Commenting on his appointment, Lord Stern said:
“There is an intense urgency to tackle climate change now: this is an absolutely crucial decade for taking action to protect future generations. The coronavirus pandemic has highlighted the dangers, fragility and inequities of the old economy.
“The necessary investments can drive both a strong recovery in output and employment and a new and attractive model of low-carbon development which will be the growth story of the 21st century.
“We now have an opportunity to build back better. It is crucially important for financial institutions to rise to the climate emergency and I will provide independent advice and guidance to NatWest Group to help it meet its climate ambitions.”
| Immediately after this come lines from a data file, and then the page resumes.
(** * Dynamic-topology sculpting core of Blender (sculpt_dyntopo.c)

    Shallow embedding of the parts of [sculpt_dyntopo.c] that compute
    cotangent weights and mixed Voronoi areas, maintain the disk-sort dirty
    flag, guard the dynamic-topology toggle, manage temporary custom-data
    layers, and run the UV relaxation solver.

    Floating-point numbers ([float], [double]) are modelled as exact reals
    [R]; integer flags as [Z] with their bit operations; arrays, memory
    pools and hash tables as lists (a memory pool is iterated in allocation
    order, which is the order of the list). *)

From Stdlib Require Import Reals Lra Psatz RNsatz Btauto ZArith Bool String List.
Import ListNotations.

Open Scope R_scope.

(* ------------------------------------------------------------------ *)
(** ** Vector helpers and geometric primitives *)

Module Geom.

Definition vec3 := (R * R * R)%type.

Definition sub_v3_v3v3 (a b : vec3) : vec3 :=
  let '(a1, a2, a3) := a in
  let '(b1, b2, b3) := b in
  (a1 - b1, a2 - b2, a3 - b3).

Definition dot_v3v3 (a b : vec3) : R :=
  let '(a1, a2, a3) := a in
  let '(b1, b2, b3) := b in
  a1 * b1 + a2 * b2 + a3 * b3.

Definition cross_v3_v3v3 (a b : vec3) : vec3 :=
  let '(a1, a2, a3) := a in
  let '(b1, b2, b3) := b in
  (a2 * b3 - a3 * b2, a3 * b1 - a1 * b3, a1 * b2 - a2 * b1).

Definition len_v3 (a : vec3) : R := sqrt (dot_v3v3 a a).

(** [cross_tri_v3] / [area_tri_v3]: the same computation as this file's
    [cross_tri_v3_db] and [area_tri_v3_db]: half the length of
    [(v1 - v2) x (v2 - v3)]. *)
Definition cross_tri_v3 (v1 v2 v3 : vec3) : vec3 :=
  cross_v3_v3v3 (sub_v3_v3v3 v1 v2) (sub_v3_v3v3 v2 v3).

Definition area_tri_v3 (v1 v2 v3 : vec3) : R :=
  len_v3 (cross_tri_v3 v1 v2 v3) * 0.5.

(** Modelled from the spec: blenlib's [cotangent_tri_weight_v3] (not part
    of this slice), the cotangent of the angle at [v1] between [v2 - v1] and
    [v3 - v1], i.e. [dot / |cross|]; like its sibling
    [cotangent_tri_weight_v3_proj] in this file it returns 0 for a
    degenerate corner. *)
Definition cotangent_tri_weight_v3 (v1 v2 v3 : vec3) : R :=
  let a := sub_v3_v3v3 v2 v1 in
  let b := sub_v3_v3v3 v3 v1 in
  let c_len := len_v3 (cross_v3_v3v3 a b) in
  if Rlt_dec 0 c_len then dot_v3v3 a b / c_len else 0.
Lemma parse_multipart_header_upload n f ty t :
  plain n -> plain f -> plain ty -> size t < npos ->
  t = str "Content-Disposition: form-data; " ++ quoted (str "name=") ++ n ++ quote ++ str "; " ++
      quoted (str "filename=") ++ f ++ quote ++ cr_lf ++ str "Content-Type: " ++ ty ++ cr_lf ++ cr_lf ->
  parse_multipart_header t = Ok (mk_multipart_header (str "form-data") n (percent_decode f) ty).
Proof.
  intros Hn Hf Hty Hsz Ht. pose proof Hn as (H1 & H2 & H3 & H4).
  pose proof Hf as (F1 & F2 & F3 & F4). pose proof Hty as (T1 & T2 & T3 & T4).
  unfold parse_multipart_header.
  assert (extract_between t (str "Content-Disposition: ") (str ";") = Ok (str "form-data")) as ->.
  { subst t. apply (extract_between_spec [] (str "Content-Disposition: ") (str "form-data") (str ";")
      (str " " ++ quoted (str "name=") ++ n ++ quote ++ str "; " ++ quoted (str "filename=") ++ f ++ quote ++
       cr_lf ++ str "Content-Type: " ++ ty ++ cr_lf ++ cr_lf)); [done|done|exact Hsz]. }
  assert (extract_between t (quoted (str "name=")) quote = Ok n) as ->.
  { subst t. apply extract_between_spec; [done|by apply skips_avoid|exact Hsz]. }
  assert (extract_between t (quoted (str "filename=")) quote = Ok f) as ->.
  { set (pre := str "Content-Disposition: form-data; " ++ quoted (str "name=") ++ (n ++ quote) ++ str "; ").
    assert (t = pre ++ quoted (str "filename=") ++ f ++ quote ++
      (cr_lf ++ str "Content-Type: " ++ ty ++ cr_lf ++ cr_lf)) as E.
    { subst t pre. by rewrite <- !app_assoc. }
    rewrite E in *. apply extract_between_spec; [|by apply skips_avoid|done].
    do 2 (apply skips_app; [done|]). apply skips_app; [|done]. apply quoted_skips; [|done].
    exists (str "filename"), "="%byte, quote. split; [done|]. split; [by left | by apply mem_false]. }
  assert (extract_between t (str "Content-Type: ") (cr_lf ++ cr_lf) = Ok ty) as ->.
  { set (pre := str "Content-Disposition: form-data; " ++ quoted (str "name=") ++ (n ++ quote) ++
      (str "; " ++ quoted (str "filename=")) ++ (f ++ quote) ++ cr_lf).
    assert (t = pre ++ str "Content-Type: " ++ ty ++ (cr_lf ++ cr_lf) ++ []) as E.
    { subst t pre. by rewrite <- !app_assoc. }
    assert (exists q c q', str "Content-Type: " = q ++ c :: q' /\
      (c = "="%byte \/ c = ":"%byte) /\ Byte.x22 ∉ q) as Hq.
    { exists (str "Content-Type"), ":"%byte, (str " "). split; [done|]. split; [by right | by apply mem_false]. }
    rewrite E in *. apply extract_between_spec; [|by apply skips_avoid|done].
    do 2 (apply skips_app; [done|]). apply skips_app; [by apply quoted_skips|].
    apply skips_app; [done|]. apply skips_app; [by apply quoted_skips | done]. }
  done.
Qed.
Lemma init_outcome_witness :
  sample_config.(doc_root_) = str "../doc/" /\ reads sample_json sample_cast sample_config.
Proof.
  split; [vm_compute; reflexivity|].
  pose proof (init_outcome sample_exists sample_json sample_cast (str "0.0.0.0") (str "cfg.json")) as H.
  assert (forall t d, sample_json (str "cfg.json") = Some t ->
    element (read_sections (pt_children t) ∅) (str "server") (str "doc_root") = Some d -> size d < npos) as Hsz.
  { intros t d [= <-] [= <-]. reflexivity. }
  specialize (H Hsz).
  assert (match init sample_exists sample_json sample_cast config_init (str "0.0.0.0") (str "cfg.json") with
    Ok (true, _) => true | _ => false end = true) as E by (vm_compute; reflexivity).
  unfold sample_config. destruct (init _ _ _ _ _ _) as [[[] c]| |]; [apply H | discriminate E..].
Defined.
During the past decade, the bank has been the biggest lender to UK’s renewable energy industry. In February, it put tackling climate change at the heart of its purposeful strategy, announcing a number of specific targets. These include:
making its own operations net carbon zero by the end of 2020 and climate positive by 2025, by driving material reductions in the climate impact of its financing activity
at least halving the climate impact of its financing activity by 2030 and doing what is necessary to achieve alignment with the 2015 Paris Agreement
stopping lending and underwriting to companies with more than 15% of activities related to coal, unless they have a credible transition plan in line with the 2015 Paris Agreement by end of 2021. With a full phase-out from coal by 2030
stopping lending and underwriting to major oil and gas producers without a credible transition plan in line with the 2015 Paris Agreement by end of 2021.
NatWest Group can also confirm today it has signed up to the United Nations Environment Programme Finance Initiative’s Collective Commitment to Climate Action (CCCA). The CCCA sets out how banks will align their services and lending with the objectives of the Paris Agreement.